Kurokawa Y, Oguma K, Yokosawa N, Syuto B, Fukatsu R, Yamashita I
Department of Psychiatry and Neurology, School of Medicine, Hokkaido University, Sapporo, Japan.
J Gen Microbiol. 1987 Sep;133(9):2647-57. doi: 10.1099/00221287-133-9-2647.
Binding of purified Clostridium botulinum type A, C1 and E toxins to cultured cells was studied by an immunocytochemical method. Type A and C1 toxins bound strongly to neuron cultures prepared from brains of foetal mice, but binding of type E toxin was weak. None of the toxin types bound to the feeder layer, composed of non-neuronal cells. The heavy-chain component of the type C1 toxin bound to neurons, but the light chain component did not. Type C1 toxin also bound only to cell lines of neuronal origin. When type C1 toxin [final concentration 4 x 10(2) LD50 (10 ng) per well] was added to primary neuron cultures in 96-well plates, degeneration of neuronal processes and rounding of neuronal somas were observed, but type A and E toxins did not produce such changes. The binding and cytotoxic activities of type C1 toxin were blocked by heat treatment (80 degrees C for 30 min) or by preincubation of the toxin with polyclonal anti-C1 IgG and some of the monoclonal antibodies which neutralized the toxin activity in mice. In the neuronal processes treated with C1 toxin, many degenerated mitochondria, membranous dense bodies and vesicles were observed by electron microscopy; these ultrastructural changes were similar to those of Wallerian degeneration in vivo.

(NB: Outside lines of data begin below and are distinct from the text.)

Lemma addrLoop_succeeds s name addrs y :
  P (world y) ->
  (forall n w, P w -> P (intf_AddIP name n w).1 /\ (intf_AddIP name n w).2 = None) ->
  (forall a m, (a, m) ∈ addrs -> exists n, net_ParseCIDR (Sprintf_cidr a m) = inl n) ->
  exists y', addrLoop s name addrs y = (y', None) /\ P (world y').
Proof.
  intros Hy Hadd. revert y Hy.
  induction addrs as [|[a m] addrs IH]; intros y Hy Hparse; simpl.
  - eauto.
  - destruct (Hparse a m) as [n ->]; [by apply elem_of_cons; left|].
    assert (Hrest : forall a' m', (a', m') ∈ addrs ->
                                  exists n', net_ParseCIDR (Sprintf_cidr a' m') = inl n').
    { intros a' m' Hin. apply Hparse. by apply elem_of_cons; right. }
    destruct (intfHasAddr s name a); [by apply IH|].
    unfold do_AddIP. destruct (Hadd n (world y) Hy) as [HP Hnone].
    destruct (intf_AddIP name n (world y)) as [w r]. simpl in *. subst r.
    by apply IH.
Qed.

Lemma intfLoop_succeeds s (ifCfg : gmap string linuxIntf) entries y :
  P (world y) ->
  (forall name li, (name, li) ∈ entries -> ifCfg !! name = Some li) ->
  (forall name w, P w -> is_Some (ifCfg !! name) ->
                  intf_ValidInterface name w = true) ->
  (forall name n w, P w -> is_Some (ifCfg !! name) ->
                    P (intf_AddIP name n w).1 /\ (intf_AddIP name n w).2 = None) ->
  (forall name li a m, ifCfg !! name = Some li -> IPv4 li !! a = Some m ->
                       exists n, net_ParseCIDR (Sprintf_cidr a m) = inl n) ->
  exists y', intfLoop s entries y = (y', None) /\ P (world y').
Proof.
  intros Hy Hin Hvalid Hadd Hparse. revert y Hy.
  induction entries as [|[name li] entries IH]; intros y Hy; simpl.
  - eauto.
  - assert (Hname : ifCfg !! name = Some li) by (by apply Hin, elem_of_cons; left).
    rewrite Hvalid; [|done | by rewrite Hname]. simpl.
    unfold do_mapRange. simpl.
    pose proof (mapRange_perm _ (IPv4 li) (world y)) as Hperm.
    pose proof (mapRange_keeps _ (IPv4 li) (world y) Hy) as Hy1.
    destruct (mapRange (IPv4 li) (world y)) as [addrs w]. simpl in Hperm, Hy1.
    destruct (addrLoop_succeeds s name addrs
                {| world := w; trace := trace y ++ [CallValidInterface name] |})
      as (y2 & -> & Hy2); [done | | |].
    + intros n w0 Hw0. apply Hadd; [done | by rewrite Hname].
    + intros a m Ham. apply (Hparse name li); [done|].
      apply elem_of_map_to_list. by rewrite <- Hperm.
    + apply IH; [|done]. intros n l Hnl. apply Hin. by apply elem_of_cons; right.
Qed.
Lemma parse_qsl_spec qs (keep : bool) :
  urllib.parse_qsl qs keep =
    (fun field => (field_name field, field_value field))
      <$> filter (fun field => keep = true \/ ¬ blank field) (query_fields qs).
Proof.
  unfold urllib.parse_qsl, query_fields.
  assert (Hgen : forall pieces : list string,
    flat_map (urllib.parse_qsl_field keep) pieces =
      (fun field => (field_name field, field_value field))
        <$> filter (fun field => keep = true \/ ¬ blank field)
              (filter (fun field => field <> EmptyString) pieces)).
  { induction pieces as [|piece pieces IH]; [reflexivity|].
    cbn [flat_map]. rewrite IH. rewrite (filter_cons _ piece).
    destruct (decide (piece <> EmptyString)) as [Hne|Heq].
    - rewrite (parse_qsl_field_spec keep piece Hne). rewrite (filter_cons _ piece).
      destruct (decide (keep = true \/ ¬ blank piece)); reflexivity.
    - assert (piece = EmptyString) as ->
        by (destruct piece; [reflexivity | exfalso; apply Heq; discriminate]).
      reflexivity. }
  destruct qs as [|c qs]; [reflexivity|]. apply Hgen.
Qed.

Lemma parse_qs_fold_lookup (pairs : list (string * string))
    (m : gmap string (list string)) name :
  foldl urllib.parse_qs_step m pairs !! name =
    match m !! name, (filter (fun pair => pair.1 = name) pairs).*2 with
    | Some old, values => Some (old ++ values)
    | None, [] => None
    | None, values => Some values
    end.
Proof.
  revert m. induction pairs as [|[n v] pairs IH]; intros m.
  - cbn. destruct (m !! name); [rewrite app_nil_r|]; reflexivity.
  - cbn [foldl]. rewrite IH. rewrite (filter_cons _ (n, v)). cbn [fst].
    unfold urllib.parse_qs_step.
    destruct (decide (n = name)) as [->|Hne].
    + destruct (m !! name) as [old|] eqn:Hm; rewrite lookup_insert_eq; cbn.
      * rewrite <- app_assoc. reflexivity.
      * reflexivity.
    + destruct (m !! n) as [old|] eqn:Hn; rewrite lookup_insert_ne by done;
        reflexivity.
Qed.

(** The dictionary of [parse_qs] maps a name to the decoded values of its
    occurrences that carry one, in order, and has no entry for a name all
    of whose occurrences are blank. *)
Lemma parse_qs_lookup qs name :
  urllib.parse_qs qs !! name =
    match field_value <$> valued_fields name qs with
    | [] => None
    | values => Some values
    end.
Proof.
  unfold urllib.parse_qs. rewrite parse_qs_fold_lookup, lookup_empty.
  rewrite parse_qsl_spec.
  assert (Hvalues :
    (filter (fun pair : string * string => pair.1 = name)
       ((fun field => (field_name field, field_value field))
          <$> filter (fun field => false = true \/ ¬ blank field) (query_fields qs))).*2
    = field_value <$> valued_fields name qs).
  { unfold valued_fields, fields_named.
    rewrite (list_filter_iff (fun field => false = true \/ ¬ blank field)
               (fun field => ¬ blank field))
      by (intros field; split;
          [intros [Hk|Hv]; [discriminate|assumption] | right; assumption]).
    induction (query_fields qs) as [|field fields IH]; [reflexivity|].
    rewrite !(filter_cons _ field).
    destruct (decide (¬ blank field)) as [Hv|Hb];
      destruct (decide (field_name field = name)) as [Hn|Hn];
      cbn [fmap list_fmap];
      rewrite ?(filter_cons _ (field_name field, field_value field)),
        ?(filter_cons _ field); cbn [fst].
    - rewrite !decide_True by assumption. cbn. f_equal. apply IH.
    - rewrite decide_False by assumption. apply IH.
    - rewrite decide_False by assumption. apply IH.
    - apply IH. }
  rewrite Hvalues. reflexivity.
Qed.
(** [score_batch]: [{path: self.score_item(path) for path in item_paths}] *)
Definition score_batch (self : t) (item_paths : list string) : Scores :=
  fold_left (fun d path => dict_set path (score_item self path) d)
            item_paths [].

End QualityScorer.

(** ** pipeline/deduplicator.py *)

Module Deduplicator.

Record t : Type := mk { similarity_threshold : Q }.

(** [__init__(similarity_threshold=0.95)] *)
Definition init : t := mk 0.95%Q.

Record Duplicates : Type := mkDuplicates {
  duplicate_groups : list (list string);
  duplicates_found : Z;
  method_used : string
}.

(** [find_duplicates(item_paths, method='hybrid')]. The method reads no
    attribute of [self] and assigns none: the object it leaves behind is
    the object it was called on. The result carries [method] as given. *)
Definition find_duplicates (self : t) (item_paths : list string)
           (method : string) : result Duplicates * t :=
  (Ok (mkDuplicates [] 0 method), self).

(** [calculate_hash(item_path, algorithm='sha256')] *)
Definition calculate_hash (self : t) (item_path : string)
           (algorithm : string) : string :=
  "hash_" +:+ item_path.

(** [calculate_similarity(item1_path, item2_path)] *)
Definition calculate_similarity (self : t) (item1_path item2_path : string)
  : Q := 0.5%Q.

End Deduplicator.

(** ** pipeline/classifier.py *)

Module Classifier.

(** The classifier keeps no attribute. *)
Inductive t : Type := init.

Record Classification : Type := mkClassification {
  modality : string;
  language : option string;
  domain : option string;
  content_type : option string;
  attributes : list (string * string)
}.
(** * Fingertip MCP server: tool handlers, request bodies and output envelopes

    The repository registers a set of tools on an MCP server.  Every tool
    validates its arguments against a zod shape, forwards one request to the
    Fingertip API and wraps the answer, or the failure, in a text envelope.
    The sources hold five builds of that server; each is embedded below in a
    module of its own:

    - [Summary]    dist/index.js, first build: SDK client, digest texts;
    - [Initial]    dist/index.js, second build: three site tools;
    - [SdkJson]    first TypeScript build: SDK client, indented JSON texts;
    - [SdkContent] second TypeScript build: [content] as a JSON string;
    - [Axios]      the axios build with [getErrorMessage].

    JavaScript values are a tree type, objects are association lists in
    insertion order, the awaited upstream call is an oracle, and a handler is
    a state-passing computation over the log of calls it made.

    What the handlers take from outside the repository stays outside the
    model: [JSON.parse], [JSON.stringify] and the UUID test of zod are
    fields of a [Runtime], and the payload of a fulfilled call is a JSON
    value.  The SDK client rejects with Error instances; the axios build,
    whose [getErrorMessage] tells three kinds of thrown values apart, can
    receive each of them. *)

From Stdlib Require Import String Ascii List ZArith Bool Lia DecimalString.
Import ListNotations.
Open Scope string_scope.
Set Warnings "-register-all".

(** ** JavaScript values *)

(** Numbers are carried by their integer value: the handlers never compute
    with a number, they test it for truthiness and pass it on. *)
Inductive Value : Type :=
| JUndefined
| JNull
| JBool (b : bool)
| JNum (n : Z)
| JStr (s : string)
| JArr (items : list Value)
| JObj (props : list (string * Value)).

Definition Object := list (string * Value).

Definition LF : string := String (ascii_of_nat 10) EmptyString.

(** Own-property lookup, [key in o]. *)
Fixpoint lookup (k : string) (o : Object) : option Value :=
  match o with
  | [] => None
  | (k', v) :: rest => if String.eqb k k' then Some v else lookup k rest
  end.

Definition has_key (k : string) (o : Object) : bool :=
  match lookup k o with Some _ => true | None => false end.

(** [o.k] on an object, and the binding that destructuring [{k}] gives. *)
Definition get (o : Object) (k : string) : Value :=
  match lookup k o with Some v => v | None => JUndefined end.

(** [o.k = v]: an existing key keeps its place, a new key goes last. *)
Fixpoint set (k : string) (v : Value) (o : Object) : Object :=
  match o with
  | [] => [(k, v)]
  | (k', v') :: rest =>
      if String.eqb k k' then (k', v) :: rest else (k', v') :: set k v rest
  end.

Definition mem (k : string) (ks : list string) : bool :=
  existsb (String.eqb k) ks.

(** The rest pattern [{k1, ..., kn, ...rest}]. *)
Definition omit (ks : list string) (o : Object) : Object :=
  filter (fun kv => negb (mem (fst kv) ks)) o.

(** ToBoolean. *)
Definition truthy (v : Value) : bool :=
  match v with
  | JUndefined | JNull => false
  | JBool b => b
  | JNum n => negb (Z.eqb n 0)
  | JStr s => negb (String.eqb s "")
  | JArr _ | JObj _ => true
  end.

采用免疫细胞化学方法研究了纯化的A型、C1型和E型肉毒梭菌毒素与培养细胞的结合情况。A型和C1型毒素与从胎鼠脑制备的神经元培养物强烈结合,但E型毒素的结合较弱。没有一种毒素类型与由非神经元细胞组成的饲养层结合。C1型毒素的重链成分与神经元结合,但轻链成分不结合。C1型毒素也仅与神经元来源的细胞系结合。当将C1型毒素[每孔终浓度为4×10(2) LD50(10 ng)]添加到96孔板中的原代神经元培养物中时,观察到神经元突起的退化和神经元胞体的变圆,但A型和E型毒素未产生此类变化。C1型毒素的结合和细胞毒性活性可通过热处理(80℃ 30分钟)或通过将毒素与多克隆抗C1 IgG和一些在小鼠中中和毒素活性的单克隆抗体预孵育来阻断。在用C1型毒素处理的神经元突起中,通过电子显微镜观察到许多退化的线粒体、膜性致密体和囊泡;这些超微结构变化与体内华勒氏变性的变化相似。